Turning to Slide 16. The MVO study outlines an initial expansion cost of $146 million. This implies a very low capital intensity of $7,500 per tonne of annual copper equivalent production, and of course, compares very favorably to other projects, profiled. Santo Domingo, which is also on the slide also compares very favorably. There is no better place for us to build another mine than 35 kilometers down the road from where we just successfully completed construction at the Mantoverde Development Project.
Turning to Slide 17. Though the combined MVSD District product potential on the left-hand side, with the first 3 years of combined production averaging around 250,000 tonnes of copper at a very attractive cash cost.
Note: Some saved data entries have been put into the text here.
(** * BackerUpper: archive naming, rotation and retention

    A shallow embedding of [backerupper.py] (class [BackerUpper]) and of the
    command-line entry point [cli.py], followed by the properties of the
    naming, rotation and retention logic.

    Conventions of the embedding:
    - The interpreter is CPython 3.11 on Linux, with its default settings.
    - Python [str] values are [string]s; the characters are code points
      from 1 to 255 (the operating system has no name with a NUL).
    - Python [int] values are [Z]; they never wrap.
    - A [pathlib] path is the list of its components, root first.  Symbolic
      links are outside the model, so [Path.resolve] only makes a path
      absolute and folds [..]; with [strict=True] it also looks every
      component up, one after the other.
    - An [OSError] carries the absolute location of the path it names.
    - The file system is an association list from absolute paths to nodes,
      in directory-scan order; every method threads a [world] that also
      records the mutating system calls that were issued.
    - Exceptions are values of [exn]; a method is a function
      [world -> outcome * world].
    - Log records below the error level have no effect on the run and are
      left out; the error records of the command line are kept. *)

From Stdlib Require Import List Bool Arith ZArith NArith Lia.
From Stdlib Require Import Ascii String.
From Stdlib Require Import Permutation Sorted OrderedTypeEx.
Import ListNotations.

Local Open Scope string_scope.
Local Open Scope list_scope.

(** ** Characters and strings *)

Module Str.

Definition is_digit (c : ascii) : bool :=
  (("0" <=? c) && (c <=? "9"))%char.

(** The characters that [int] skips around a number: TAB, LF, VT, FF, CR
    and SPACE, and above 127 the two spaces NEL and NBSP.  The separators
    FS, GS, RS and US (28 to 31) are not skipped. *)
Definition is_space (c : ascii) : bool :=
  let n := N_of_ascii c in
  ((9 <=? n) && (n <=? 13) || (n =? 32) || (n =? 133) || (n =? 160))%N.

Fixpoint all (p : ascii -> bool) (s : string) : bool :=
  match s with
  | EmptyString => true
  | String c r => p c && all p r
  end.

Definition no_dot (s : string) : bool :=
  all (fun c => negb (c =? ".")%char) s.

Fixpoint lstrip (s : string) : string :=
  match s with
  | EmptyString => EmptyString
  | String c r => if is_space c then lstrip r else s
  end.

(** ["**" in s] *)
Fixpoint has_stars (s : string) : bool :=
  match s with
  | EmptyString => false
  | String c r =>
      match r with
      | EmptyString => false
      | String d _ => ((c =? "*") && (d =? "*"))%char || has_stars r
      end
  end.

(** [c in s] *)
Definition has (c : ascii) (s : string) : bool :=
  negb (all (fun d => negb (d =? c)%char) s).

(** [s[:n]] *)
Fixpoint take (n : nat) (s : string) : string :=
  match n, s with
  | S k, String c r => String c (take k r)
  | _, _ => EmptyString
  end.

Definition squote : ascii := "'"%char.
Definition dquote : ascii := ascii_of_N 34.
Definition backslash : ascii := ascii_of_N 92.

Definition hex_digit (n : N) : ascii :=
  ascii_of_N (if (n <? 10)%N then 48 + n else 87 + n).

(** [str.isprintable] of one character below 256: the control characters,
    NBSP and the soft hyphen are not printable. *)
Definition is_printable (c : ascii) : bool :=
  let n := N_of_ascii c in
  ((32 <=? n) && (n <=? 126) || (161 <=? n) && negb (n =? 173))%N.

(** How [repr] writes one character between quotes of the kind [quote]. *)
Definition escape (quote c : ascii) : string :=
  let n := N_of_ascii c in
  if ((c =? quote) || (c =? backslash))%char then
    String backslash (String c EmptyString)
  else if (n =? 9)%N then String backslash "t"
  else if (n =? 10)%N then String backslash "n"
  else if (n =? 13)%N then String backslash "r"
  else if is_printable c then String c EmptyString
  else String backslash
         (String "x" (String (hex_digit (n / 16))
                        (String (hex_digit (n mod 16)) EmptyString))).

Fixpoint escape_all (quote : ascii) (s : string) : string :=
  match s with
  | EmptyString => EmptyString
  | String c r => escape quote c ++ escape_all quote r
  end.

(** [repr(s)]: between apostrophes, or between double quotes when [s]
    holds an apostrophe and no double quote. *)
Definition repr (s : string) : string :=
  let quote := if has squote s && negb (has dquote s) then dquote else squote in
  String quote (escape_all quote s ++ String quote EmptyString).

(** [s.rsplit(".", 1)] when [s] holds a dot: the text before the last dot
    and the text after it. *)
Fixpoint rsplit1 (s : string) : option (string * string) :=
  match s with
  | EmptyString => None
  | String c r =>
      match rsplit1 r with
      | Some (a, b) => Some (String c a, b)
      | None => if (c =? ".")%char then Some (EmptyString, r) else None
      end
  end.

(** [s.rsplit(".", 2)]: at most two splits, counted from the right. *)
Definition rsplit2 (s : string) : list string :=
  match rsplit1 s with
  | None => [s]
  | Some (a, c) =>
      match rsplit1 a with
      | None => [a; c]
      | Some (x, b) => [x; b; c]
      end
  end.

(** ["."join(parts)] *)
Definition join_dot (parts : list string) : string := String.concat "." parts.

(** [s.split("/")] *)
Fixpoint split_slash (s : string) : list string :=
  match s with
  | EmptyString => [EmptyString]
  | String c r =>
      if (c =? "/")%char then EmptyString :: split_slash r
      else match split_slash r with
           | [] => [String c EmptyString]
           | h :: t => String c h :: t
           end
  end.

End Str.

(** ** Python integers: [str(int)] and [int(str)] *)

Module PyInt.

Definition digit_char (d : N) : ascii := ascii_of_N (48 + d).

Definition digit_val (c : ascii) : N := N_of_ascii c - 48.

(** Decimal digits of [n], most significant first; [fuel] bounds the number
    of digits. *)
Fixpoint digits_of (fuel : nat) (n : N) : string :=
  match fuel with
  | O => EmptyString
  | S f =>
      if (n <? 10)%N then String (digit_char n) EmptyString
      else digits_of f (n / 10) ++ String (digit_char (n mod 10)) EmptyString
  end.

(** A number below [2^k] has at most [k] decimal digits (and at least one). *)
Definition str_N (n : N) : string := digits_of (S (N.to_nat (N.log2 n))) n.

(** [str(z)] for an [int]: plain decimal, a minus sign for negatives, no
    padding. *)
Definition py_str (z : Z) : string :=
  if (z <? 0)%Z then String "-" (str_N (Z.to_N (- z))) else str_N (Z.to_N z).

(** The number that a text of digits denotes, continuing from [acc]. *)
Fixpoint digits_value (acc : N) (s : string) : N :=
  match s with
  | EmptyString => acc
  | String c r => digits_value (10 * acc + digit_val c) r
  end.

(** The run of digits at the start of [s], where single underscores may
    separate digits: its value, the number of its digits, and the text that
    follows it.  [prev] tells whether the previous character was a digit;
    there is no run when an underscore comes first, last, or after another
    underscore, or when there is no digit at all. *)
Fixpoint scan (acc : N) (count : nat) (prev : bool) (s : string)
  : option (N * nat * string) :=
  match s with
  | EmptyString => if prev then Some (acc, count, s) else None
  | String c r =>
      if Str.is_digit c then scan (10 * acc + digit_val c) (S count) true r
      else if (c =? "_")%char then
        if prev then scan acc count false r else None
      else if prev then Some (acc, count, s) else None
  end.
Over time, we plan to further augment these base case numbers with additional opportunities, including processing Santa Domingo oxides at Mantoverde continuing to explore the district to improve our understanding of the long-term potential and assessing the viability of byproduct cobalt production.
On the right, you can see the various copper occurrences identified to date in the district. We're very excited by the potential for future exploration on our own properties as well as the opportunity for other sterilized deposits to eventually become future feeds for our processing centers in the district.
Now over to Wendy King for the sustainability review.
Thanks Cashel. We're now on slide 18 with a review of our sustainability highlights for Q3. At Santa Domingo we opened a community engagement office to keep the community informed and engaged on developments as project ramps up.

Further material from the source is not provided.